Some agencies worry that expensive US-bound airfare and the lack of local tour guides could make tours to Europe or to islands such as Bali and Maldives during off-seasons appear more cost-effective.

Ge Jingwen, who works at SAL Tour in Shanghai, said, "It's never an easy thing to grab cheap US tickets. For example, you can get a 3,000 yuan ($475) flight to Europe when there's a discount, but any destination in the US costs you at least 5,000 to 6,000 yuan."

Li Meng with China International said that if the number of China-US flights does not increase, the prices of tickets will rise with demand. That would push up the prices of US-bound tour packages as well.

School also a draw

The US is attractive to Chinese students and their parents, not just tourists. The Institute of International Education reported that the number of Chinese studying abroad increased 23 percent last year, but those working toward undergraduate degrees in the US rose 43 percent.

EIC Group, an overseas study consultancy, said the appreciation of the renminbi against the dollar made their tuition and living expenses cheaper.

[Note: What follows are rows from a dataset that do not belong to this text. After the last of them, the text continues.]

(** The members of a form's values, in the order in which [normalized] lists them. *)
Definition model_members (v : ModelFormValues) : list (str * Setting) :=
  [(js "ModelPrice", SJson (ModelPrice v)); (js "ModelRatio", SJson (ModelRatio v)); (js "CacheRatio", SJson (CacheRatio v));
   (js "CreateCacheRatio", SJson (CreateCacheRatio v)); (js "CompletionRatio", SJson (CompletionRatio v));
   (js "ImageRatio", SJson (ImageRatio v)); (js "AudioRatio", SJson (AudioRatio v));
   (js "AudioCompletionRatio", SJson (AudioCompletionRatio v)); (js "ExposeRatioEnabled", SBool (ExposeRatioEnabled v));
   (js "BillingMode", SJson (BillingMode v)); (js "BillingExpr", SJson (BillingExpr v))].

Definition group_members (v : GroupFormValues) : list (str * Setting) :=
  [(js "GroupRatio", SJson (GroupRatio v)); (js "TopupGroupRatio", SJson (TopupGroupRatio v));
   (js "UserUsableGroups", SJson (UserUsableGroups v)); (js "GroupGroupRatio", SJson (GroupGroupRatio v));
   (js "AutoGroups", SJson (AutoGroups v)); (js "SmartGroupRules", SJson (SmartGroupRules v));
   (js "DefaultUseAutoGroup", SBool (DefaultUseAutoGroup v));
   (js "AutoCrossGroupRetryEnabled", SBool (AutoCrossGroupRetryEnabled v));
   (js "MaxTokenAutoGroups", SNum (MaxTokenAutoGroups v)); (js "GroupSpecialUsableGroup", SJson (GroupSpecialUsableGroup v))].

Definition normalized (members : list (str * Setting)) : list (str * Setting) :=
  map (λ kv, (fst kv, on_json normalizeJsonString (snd kv))) members.

(** What the forms show when they are reset to the stored options. *)
Definition shown_model (d : ModelFormValues) : ModelFormValues :=
  let f := formatJsonForTextarea in
  {| ModelPrice := f (ModelPrice d); ModelRatio := f (ModelRatio d); CacheRatio := f (CacheRatio d);
     CreateCacheRatio := f (CreateCacheRatio d); CompletionRatio := f (CompletionRatio d); ImageRatio := f (ImageRatio d);
     AudioRatio := f (AudioRatio d); AudioCompletionRatio := f (AudioCompletionRatio d);
     ExposeRatioEnabled := ExposeRatioEnabled d; BillingMode := f (BillingMode d); BillingExpr := f (BillingExpr d) |}.

Definition shown_group (d : GroupFormValues) : GroupFormValues :=
  let f := formatJsonForTextarea in
  {| GroupRatio := f (GroupRatio d); TopupGroupRatio := f (TopupGroupRatio d); UserUsableGroups := f (UserUsableGroups d);
     GroupGroupRatio := f (GroupGroupRatio d); AutoGroups := f (AutoGroups d); SmartGroupRules := f (SmartGroupRules d);
     DefaultUseAutoGroup := DefaultUseAutoGroup d; AutoCrossGroupRetryEnabled := AutoCrossGroupRetryEnabled d;
     MaxTokenAutoGroups := MaxTokenAutoGroups d; GroupSpecialUsableGroup := f (GroupSpecialUsableGroup d) |}.

(** ** Checks of the fields *)

Section checks.
Context (parse_error : str → str).

(** The message of a complaint that has none of its own *)
Definition no_message (key : str) : str :=
  if bool_decide (key = js "AutoGroups") then js "Invalid JSON array"
  else if bool_decide (key = js "SmartGroupRules") then js "Invalid JSON object" else js "Invalid JSON".

(** The complaints about fields: the key and the message, [None] where the message is the schema library's. *)
Definition complaints (v : list (str * Setting)) : list (str * option str) :=
  omap (λ kv, match snd kv with
    | SJson t =>
        let r := if bool_decide (fst kv = js "AutoGroups")
                 then validateJsonString parse_error true (Some auto_groups_predicate) (js "Expected a JSON array of group identifiers") t
                 else if bool_decide (fst kv = js "SmartGroupRules")
                 then validateJsonString parse_error true (Some smart_rules_predicate)
                        (js "Expected a JSON object mapping smart groups to source group arrays") t
                 else validateJsonString parse_error true None [] t in
        let message := match v_message r with Some (c :: m) => c :: m | _ => no_message (fst kv) end in
        if v_valid r then None else Some (fst kv, Some message)
    | SBool _ => None
    | SNum n => match integer_of n with
                | Some z => if (1 <=? z)%Z then None else Some (fst kv, None)
                | None => Some (fst kv, None)
                end
    end) v.

End checks.

(** ** Saving *)

(** The stored value of a key; a key that is not there is [undefined], which differs from every value. *)
Definition same_as (defaults : list (str * Setting)) (kv : str * Setting) : bool :=
  match find (λ d, bool_decide (fst d = fst kv)) defaults with Some d => setting_eqb (snd kv) (snd d) | None => false end.

Definition changed (values defaults : list (str * Setting)) : list (str * Setting) :=
  List.filter (λ kv, negb (same_as defaults kv)) values.

(** [apiKeyMap[key] || key] *)
Definition api_key (table : list (str * str)) (key : str) : str :=
  match find (λ e, bool_decide (fst e = key)) table with Some e => snd e | None => key end.

Definition MODEL_API_KEYS : list (str * str) :=
  [(js "BillingMode", js "billing_setting.billing_mode"); (js "BillingExpr", js "billing_setting.billing_expr")].

Definition GROUP_API_KEYS : list (str * str) :=
  [(js "GroupSpecialUsableGroup", js "group_ratio_setting.group_special_usable_group")].

Definition requests (table : list (str * str)) (updates : list (str * Setting)) : list (str * Setting) :=
  map (λ kv, (api_key table (fst kv), snd kv)) updates.

(** Requests are sent one after the other; one that fails is the last. *)
Fixpoint send (accepted : str * Setting → bool) (l : list (str * Setting)) : list (str * Setting) * bool :=
  match l with
  | [] => ([], true)
  | r :: rest => if accepted r then let (sent, ok) := send accepted rest in (r :: sent, ok) else ([r], false)
  end.

(** The requests of saving [values] over the stored options [d]; [None] is the notice that nothing has changed. *)
Definition saveModelRatios (d values : ModelFormValues) : option (list (str * Setting)) :=
  match changed (normalized (model_members values)) (normalized (model_members d)) with
  | [] => None
  | updates => Some (requests MODEL_API_KEYS updates)
  end.

Definition saveGroupRatios (d values : GroupFormValues) : list (str * Setting) :=
  requests GROUP_API_KEYS (changed (normalized (group_members values)) (normalized (group_members d))).

(** ** Facts *)

Definition setting_ok (s : Setting) : Prop :=
  match s with SJson t => settings_text t | SBool _ => True | SNum n => is_nan n = false end.

Lemma setting_eqb_refl s : match s with SNum n => is_nan n = false | _ => True end → setting_eqb s s = true.
Proof.
  destruct s as [t|b|n]; cbn; intros H; [by apply bool_decide_eq_true_2|by destruct b|by apply num_eqb_refl].
Qed.

Lemma find_key {A} k (v : A) l : NoDup (map fst l) → (k, v) ∈ l → find (λ d : str * A, bool_decide (fst d = k)) l = Some (k, v).
Proof.
  induction l as [|[k' v'] l IH]; [by intros _ ?%not_elem_of_nil|]. cbn [map fst find]. rewrite NoDup_cons. intros [Hn Hd] Hin.
  apply elem_of_cons in Hin as [[= <- <-]|Hin]; [by rewrite bool_decide_eq_true_2|].
  rewrite bool_decide_eq_false_2; [by apply IH|]. intros ->. apply Hn. apply elem_of_lmap. by exists (k, v).
Qed.

(** A member of the form and of the stored options that are alike after normalisation. *)
Lemma same_as_member k a b (values defaults : list (str * Setting)) : NoDup (map fst defaults) → (k, a) ∈ values → (k, b) ∈ defaults →
  same_as (normalized defaults) (k, on_json normalizeJsonString a) = setting_eqb (on_json normalizeJsonString a) (on_json normalizeJsonString b).
Proof.
  intros Hn Ha Hb. unfold same_as. cbn [fst snd].
  rewrite (find_key k (on_json normalizeJsonString b)); [done|unfold normalized; rewrite map_map; exact Hn|].
  apply elem_of_lmap. by exists (k, b).
Qed.

Lemma changed_exact k a b (values defaults : list (str * Setting)) : NoDup (map fst values) → NoDup (map fst defaults) → (k, a) ∈ values → (k, b) ∈ defaults →
  k ∈ map fst (changed (normalized values) (normalized defaults))
  ↔ setting_eqb (on_json normalizeJsonString a) (on_json normalizeJsonString b) = false.
Proof.
  intros Hv Hd Ha Hb. rewrite <- (same_as_member k a b values defaults Hd Ha Hb). rewrite elem_of_lmap. split.
  - intros ([k' s] & E & Hin). cbn in E. subst k'. apply elem_of_bfilter in Hin as [Hin Hs]. apply negb_true_iff in Hs.
    apply elem_of_lmap in Hin as ([k2 a2] & [= -> ->] & Hin2). cbn in Hs. 
    assert (a2 = a) as -> by (pose proof (find_key k2 a values Hv Ha); pose proof (find_key k2 a2 values Hv Hin2); congruence). exact Hs.
  - intros Hs. exists (k, on_json normalizeJsonString a). split; [done|]. apply elem_of_bfilter. split; [|by rewrite Hs].
    apply elem_of_lmap. by exists (k, a).
Qed.

Lemma changed_none (values defaults : list (str * Setting)) : NoDup (map fst defaults) →
  Forall2 (λ v d, fst v = fst d ∧ setting_eqb (on_json normalizeJsonString (snd v)) (on_json normalizeJsonString (snd d)) = true) values defaults →
  changed (normalized values) (normalized defaults) = [].
Proof.
  intros Hn Hf. apply bfilter_none. intros [k s] Hin. apply elem_of_lmap in Hin as ([k2 a] & [= -> ->] & Hin).
  apply list_elem_of_lookup in Hin as (i & Hi). destruct (Forall2_lookup_l _ _ _ _ _ Hf Hi) as ([k3 b] & Hb & E & Es). cbn in E, Es. subst k3.
  apply negb_false_iff. cbn [fst snd]. rewrite (same_as_member k2 a b values defaults); [exact Es|done|by eapply list_elem_of_lookup_2|by eapply list_elem_of_lookup_2].
Qed.

Lemma group_keys_distinct v : NoDup (map fst (group_members v)).
Proof. apply (bool_decide_unpack (NoDup (map js ["GroupRatio"; "TopupGroupRatio"; "UserUsableGroups"; "GroupGroupRatio"; "AutoGroups"; "SmartGroupRules"; "DefaultUseAutoGroup"; "AutoCrossGroupRetryEnabled"; "MaxTokenAutoGroups"; "GroupSpecialUsableGroup"]%string))). vm_compute. exact I. Qed.

Lemma model_keys_distinct v : NoDup (map fst (model_members v)).
Proof. apply (bool_decide_unpack (NoDup (map js ["ModelPrice"; "ModelRatio"; "CacheRatio"; "CreateCacheRatio"; "CompletionRatio"; "ImageRatio"; "AudioRatio"; "AudioCompletionRatio"; "ExposeRatioEnabled"; "BillingMode"; "BillingExpr"]%string))). vm_compute. exact I. Qed.

(** A setting as it is shown. *)
Lemma shown_same s : setting_ok s →
  setting_eqb (on_json normalizeJsonString (on_json formatJsonForTextarea s)) (on_json normalizeJsonString s) = true.
Proof.
  destruct s as [t|b|n]; cbn [setting_ok on_json]; intros H; [rewrite normalize_shown by done|..]; by apply setting_eqb_refl.
Qed.

Lemma shown_members (members shown : list (str * Setting)) :
  shown = map (λ kv, (fst kv, on_json formatJsonForTextarea (snd kv))) members → Forall (λ kv, setting_ok (snd kv)) members →
  NoDup (map fst members) → changed (normalized shown) (normalized members) = [].
Proof.
  intros -> Hok Hn. apply changed_none; [done|]. induction Hok as [|kv l Hkv _ IH]; [constructor|].
  cbn [map]. constructor; [split; [done|by apply shown_same]|]. apply IH. cbn [map] in Hn. by apply NoDup_cons in Hn as [_ ?].
Qed.

(** Sending the options stops at the first one that is refused. *)
Lemma send_all accepted l : Forall (λ r, accepted r = true) l → send accepted l = (l, true).
Proof. induction 1 as [|r l Hr _ IH]; [done|]. cbn [send]. by rewrite Hr, IH. Qed.

Lemma changed_keys values defaults : map fst (changed (normalized values) defaults) `sublist_of` map fst values.
Proof.
  assert (map fst values = map fst (normalized values)) as -> by (unfold normalized; rewrite map_map; done).
  apply (fmap_sublist fst), bfilter_sublist.
Qed.

Section saving.
Context (table : list (str * str)) (values defaults : list (str * Setting)).
Hypothesis distinct_values : NoDup (map fst values).
Hypothesis distinct_defaults : NoDup (map fst defaults).
Hypothesis distinct_requests : NoDup (map (api_key table) (map fst values)).

Lemma request_keys l : map fst (requests table l) = map (api_key table) (map fst l).
Proof. unfold requests. by rewrite !map_map. Qed.

Lemma requests_distinct : NoDup (map fst (requests table (changed (normalized values) (normalized defaults)))).
Proof using distinct_requests.
  rewrite request_keys. eapply sublist_NoDup; [exact distinct_requests|]. apply (fmap_sublist (api_key table)), changed_keys.
Qed.

Lemma requested_iff_meaning_changed k s t a b : (k, SJson s) ∈ values → (k, SJson t) ∈ defaults →
  json_parse (trim s) = Some a → json_parse (trim t) = Some b → json_ok a → json_ok b →
  api_key table k ∈ map fst (requests table (changed (normalized values) (normalized defaults))) ↔ a ≠ b.
Proof using distinct_values distinct_defaults distinct_requests.
  intros Hs Ht Ea Eb Ha Hb. rewrite request_keys, elem_of_lmap.
  assert (k ∈ map fst values) as Hk by (apply elem_of_lmap; by exists (k, SJson s)).
  rewrite <- (normalize_same_meaning s t a b Ea Eb Ha Hb).
  pose proof (changed_exact k (SJson s) (SJson t) values defaults distinct_values distinct_defaults Hs Ht) as Hc.
  cbn [on_json setting_eqb] in Hc. rewrite bool_decide_eq_false in Hc. rewrite <- Hc. split.
  - intros (k' & E & Hin). assert (k' ∈ map fst values) as Hk' by (eapply elem_of_sublist; [exact Hin|apply changed_keys]).
    by rewrite (NoDup_map_inj _ _ _ _ distinct_requests Hk Hk' E).
  - intros Hin. by exists k.
Qed.

End saving.

Lemma model_requests_distinct v : NoDup (map (api_key MODEL_API_KEYS) (map fst (model_members v))).
Proof. apply (bool_decide_unpack (NoDup (map (api_key MODEL_API_KEYS) (map js ["ModelPrice"; "ModelRatio"; "CacheRatio"; "CreateCacheRatio"; "CompletionRatio"; "ImageRatio"; "AudioRatio"; "AudioCompletionRatio"; "ExposeRatioEnabled"; "BillingMode"; "BillingExpr"]%string)))). vm_compute. exact I. Qed.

Li Nannan, a consultant with New Oriental education group, said a bachelor's degree in the US now costs at least 1.5 million yuan ($238,000) and a master's degree at least 1 million yuan.

Different from the past, when many Chinese students relied on scholarships, "an overwhelming majority of Chinese parents now pay for the tuition and living expenditure," she said.

That, and the fact foreign students generally pay much higher tuition than in-state students, makes these students welcome as income generators for US colleges and universities.